Definition signal_pending (s : sys) (t : Z) : bool :=
  match proc (thr s t) with
  | None => false
  | Some p =>
      negb (Z.land (Z.lor (sig_pending (thr s t)) (shared_pending (prc s p))) (not64 (sig_blocked (thr s t))) =? 0) ||
      exiting (prc s p) || group_stop (prc s p)
  end.

Definition try_to_wake_up (s : sys) (t mask : Z) : sys :=
  if Z.land (state (thr s t)) mask =? 0 then s else upd_thr s t (set_state TASK_RUNNING).

Definition signal_wake (s : sys) (t : Z) : sys := try_to_wake_up s t TASK_INTERRUPTIBLE.

Definition wake_stopped (s : sys) (p : Z) : sys := fold_left (λ s t, try_to_wake_up s t TASK_STOPPED) (threads (prc s p)) s.

(** Wake the threads that wait for children of [p]. *)
Definition wake_children (s : sys) (p : Z) : sys :=
  fold_left (λ s t, try_to_wake_up s t (Z.lor TASK_INTERRUPTIBLE TASK_UNINTERRUPTIBLE)) (child_wait s p) s.
Definition wake_parent (s : sys) (p : Z) : sys :=
  match parent (prc s p) with Some pp => wake_children s pp | None => s end.

Definition kernel_info (sig : Z) : siginfo_t := SigInfo sig SI_KERNEL 0 0.

Definition queue_signal (set : Z) (infos : Z → siginfo_t) (sig : Z) (info : option siginfo_t) : Z * (Z → siginfo_t) :=
  let infos :=
    if Z.land set (sigmask sig) =? 0 then
      let i := match info with Some i => i | None => kernel_info sig end in
      <[sig - 1 := SigInfo sig (si_code i) (si_word i) (si_status i)]> infos
    else infos in
  (Z.lor set (sigmask sig), infos).

Definition stops : Z := Z.lor (sigmask SIGSTOP) (Z.lor (sigmask SIGTSTP) (Z.lor (sigmask SIGTTIN) (sigmask SIGTTOU))).

(** [p->shared_pending &= ~m] and [t->sig_pending &= ~m] for every thread. *)
Definition clear_shared (s : sys) (p m : Z) : sys := upd_prc s p (λ q, set_shared (Z.land (shared_pending q) (not64 m)) (shared_info q) q).
Definition clear_threads (s : sys) (p m : Z) : sys :=
  fold_left (λ s t, upd_thr s t (λ x, set_pending (Z.land (sig_pending x) (not64 m)) (sig_info x) x)) (threads (prc s p)) s.

Definition prepare_signal (s : sys) (p sig : Z) : sys :=
  if (sig =? SIGCONT) || (sig =? SIGKILL) then
    let s := clear_threads (clear_shared s p stops) p stops in
    if group_stop (prc s p) then
      wake_parent (wake_stopped (upd_prc s p (λ q, set_stop false (stop_reported q) false (stop_sig q) q)) p) p
    else s
  else if bool_decide (default_action sig = SIG_ACT_STOP) then clear_shared s p (sigmask SIGCONT)
  else s.

Definition queue_thread (s : sys) (t sig : Z) (info : option siginfo_t) : sys :=
  upd_thr s t (λ x, let '(set, i) := queue_signal (sig_pending x) (sig_info x) sig info in set_pending set i x).
Definition queue_process (s : sys) (p sig : Z) (info : option siginfo_t) : sys :=
  upd_prc s p (λ q, let '(set, i) := queue_signal (shared_pending q) (shared_info q) sig info in set_shared set i q).

Definition send_signal_thread (s : sys) (t sig : Z) (info : option siginfo_t) : option (sys * Z) :=
  if (sig <=? 0) || (NSIG <? sig) then Some (s, - EINVAL)
  else
    match proc (thr s t) with
    | None => Some (s, - ESRCH)
    | Some p =>
        let s := prepare_signal s p sig in
        ign ← sig_ignored s p sig;
        let s :=
          if negb ign || negb (Z.land (Z.lor (sig_blocked (thr s t)) (sig_waiting (thr s t))) (sigmask sig) =? 0)
          then queue_thread s t sig info else s in
        Some (signal_wake s t, 0)
    end.

(** Some thread blocks the signal or waits for it. *)
Definition wanted (s : sys) (p sig : Z) : bool :=
  existsb (λ t, negb (Z.land (Z.lor (sig_blocked (thr s t)) (sig_waiting (thr s t))) (sigmask sig) =? 0)) (threads (prc s p)).

(** The last loop of [send_signal_process]. *)
Fixpoint wake_taker (s : sys) (l : list Z) (sig : Z) : sys :=
  match l with
  | [] => s
  | t :: l =>
      if (sig =? SIGKILL) || (Z.land (sig_blocked (thr s t)) (sigmask sig) =? 0) then
        let s := signal_wake s t in
        if sig =? SIGKILL then wake_taker s l sig else s
      else wake_taker s l sig
  end.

Work item: In the entries above, the lines between the one holding "if (sig =? SIGCONT)" and the one holding "Definition queue_process (s", inclusive, are to be printed exactly as written, and those alone.

Result:
  if (sig =? SIGCONT) || (sig =? SIGKILL) then
    let s := clear_threads (clear_shared s p stops) p stops in
    if group_stop (prc s p) then
      wake_parent (wake_stopped (upd_prc s p (λ q, set_stop false (stop_reported q) false (stop_sig q) q)) p) p
    else s
  else if bool_decide (default_action sig = SIG_ACT_STOP) then clear_shared s p (sigmask SIGCONT)
  else s.

Definition queue_thread (s : sys) (t sig : Z) (info : option siginfo_t) : sys :=
  upd_thr s t (λ x, let '(set, i) := queue_signal (sig_pending x) (sig_info x) sig info in set_pending set i x).
Definition queue_process (s : sys) (p sig : Z) (info : option siginfo_t) : sys :=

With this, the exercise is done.